Corpo de Tomie Ohtake é velado na Zona Oeste de SP

A artistas plástica Tomie Ohtake morreu nesta semana com 101 anos, depois de sofrer um choque séptico em decorrência de uma broncopneumonia. O corpo dela está sendo velado no hall de entrada do instituto que recebeu seu nome como forma de homenagem, localizado na Zona Oeste de São Paulo. Mais de cem pessoas estiveram participando das últimas homenagens prestadas à artista, iniciadas na manhã de hoje, sexta feira, 13 de fevereiro.

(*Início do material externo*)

(** The difference of two values, the first larger, is the exact difference
    rounded. *)
Lemma f_sub_spec x y : nn x → nn y → val y < val x → val x < INF →
  nn (f_sub x y) ∧ val (f_sub x y) = RND (val x - val y).
Proof.
  intros Hx Hy Hlt Hfin. pose proof (val_nonneg y).
  destruct x as [sx|sx| |sx mx ex]; [simpl in Hlt; lia|unfold val in Hfin; lia|done|].
  destruct y as [sy|sy| |sy my ey]; [|unfold val in Hlt at 1; lia|done|].
  { split; [done|]. simpl (val (S754_zero sy)). rewrite Z.sub_0_r, RND_val by done. done. }
  destruct (id Hx) as [-> Hbx%bounded_spec], (id Hy) as [-> Hby%bounded_spec].
  unfold f_sub. cbn [SFsub cond_Zopp].
  destruct (shl_align_spec mx ex (Z.min ex ey)) as (m1 & e1 & -> & He1 & Hm1).
  destruct (shl_align_spec my ey (Z.min ex ey)) as (m2 & e2 & -> & He2 & Hm2). cbn [fst].
  replace e1 with (Z.min ex ey) in Hm1 by lia. replace e2 with (Z.min ex ey) in Hm2 by lia.
  assert (val (S754_finite false mx ex) = Zpos m1 * 2 ^ (Z.min ex ey - unit_exp)) as Hv1.
  { unfold val. rewrite Hm1, <-Z.mul_assoc, <-Z.pow_add_r by lia. do 2 f_equal. lia. }
  assert (val (S754_finite false my ey) = Zpos m2 * 2 ^ (Z.min ex ey - unit_exp)) as Hv2.
  { unfold val. rewrite Hm2, <-Z.mul_assoc, <-Z.pow_add_r by lia. do 2 f_equal. lia. }
  assert (0 < 2 ^ (Z.min ex ey - unit_exp)) by (apply Z.pow_pos_nonneg; lia).
  assert (Zpos m2 < Zpos m1) as Hm by (rewrite Hv1, Hv2 in Hlt; nia).
  destruct (Zpos m1 - Zpos m2) as [|d|d] eqn:Hd; [lia| |lia]. cbn [binary_normalize].
  destruct (binary_round_spec d (Z.min ex ey)) as [Hn Hv]; [lia|].
  split; [done|]. rewrite Hv, Hv1, Hv2, <-Hd. f_equal. lia.
Qed.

O velório está sendo liberado para visitação do público, mas o Instituto Tomie Ohtake permanece fechado para visitação durante todo o dia. O corpo será encaminhado ao Crematório do Horto da Paz depois das 14 horas. O crematório está localizado na região da Grande São Paulo, em Itapecerica da Serra, realizando uma cerimônia exclusiva para a família e amigos mais próximos.Corpo de Tomie Ohtake é velado na Zona Oeste de SP

A artista estava internada no Hospital Sírio Libanês desde o início de fevereiro, para o tratamento de uma pneumonia leve. Tomie vinha respondendo bem ao tratamento e deveria receber alta em breve, mas acabou engasgando com o café da manhã na última terça feira e sofreu uma broncoaspiração, seguida por uma parada no batimento cardíaco. A artista era japonesa, mas foi com o tempo se assumindo brasileira, tendo se tornado uma das mais importantes figuras do cenário das artes plásticas brasileiro. Ela iniciou sua atividade de pintura somente aos 39 anos e ficou conhecida principalmente pelas grandes esculturas que foram inseridas na paisagem de São Paulo.

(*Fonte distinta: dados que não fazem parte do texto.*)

(* ===== verification/Topology.v ===== *)
(** The topology: nodes, directed edges and the graph built from the
    generated topology file (topology.go, topology_clab.go). *)

From S2P Require Import Prelude Float64 Netip.

Notation NodeID := string (only parsing).
Notation EdgeID := string (only parsing).

Record Node := {
  Node_ID : NodeID;
  Node_Name : string;
  Node_ASN : Z;
  Node_ISISNet : string;
  Node_Loopback : Prefix;
  Node_Locator : Prefix;
  Node_Attrs : gmap string string;
}.

Record Edge := {
  Edge_ID : EdgeID;
  Edge_Local : NodeID;
  Edge_Remote : NodeID;
  Edge_Role : string;
  Edge_LocalIface : string;
  Edge_RemoteIface : string;
  Edge_LocalAddr : string;
  Edge_RemoteAddr : string;
  Edge_Subnet : string;
  Edge_Metric : Z;
  Edge_TEMetric : Z;
  Edge_Bandwidth : f64;
  Edge_Delay : Duration;
  Edge_Up : bool;
  Edge_EndX : Addr;
}.

Definition Edge_set_Up (b : bool) (e : Edge) : Edge :=
  {| Edge_ID := Edge_ID e; Edge_Local := Edge_Local e; Edge_Remote := Edge_Remote e;
     Edge_Role := Edge_Role e; Edge_LocalIface := Edge_LocalIface e;
     Edge_RemoteIface := Edge_RemoteIface e; Edge_LocalAddr := Edge_LocalAddr e;
     Edge_RemoteAddr := Edge_RemoteAddr e; Edge_Subnet := Edge_Subnet e;
     Edge_Metric := Edge_Metric e; Edge_TEMetric := Edge_TEMetric e;
     Edge_Bandwidth := Edge_Bandwidth e; Edge_Delay := Edge_Delay e;
     Edge_Up := b; Edge_EndX := Edge_EndX e |}.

Em toda sua carreira, Tomie participou de mais de 80 exposições coletivas e realizou mais de 50 exposições individuais. Ela teve uma longa e reconhecida carreira nas artes plásticas. Em 2013, quando falava sobre as obras que planejava, Tomie declarou em entrevista que o trabalho faz bem sempre. A cara de Tomie Ohtake se espalhou por São Paulo, com criações como a que divide os dois lados da via expressa da Avenida 23 de Maio, curvas coloridas nas grandes esculturas que homenagem os 80 anos da imigração japonesa no Brasil. Outras obras marcantes são os quatro painéis com mais de dois metros de altura, representando no metrô Consolação as estações do ano, e também o arco vermelho no Brooklin, que tem mais de três toneladas. Tomie Ohtake nasceu em 1913, em Kioto, no Japão.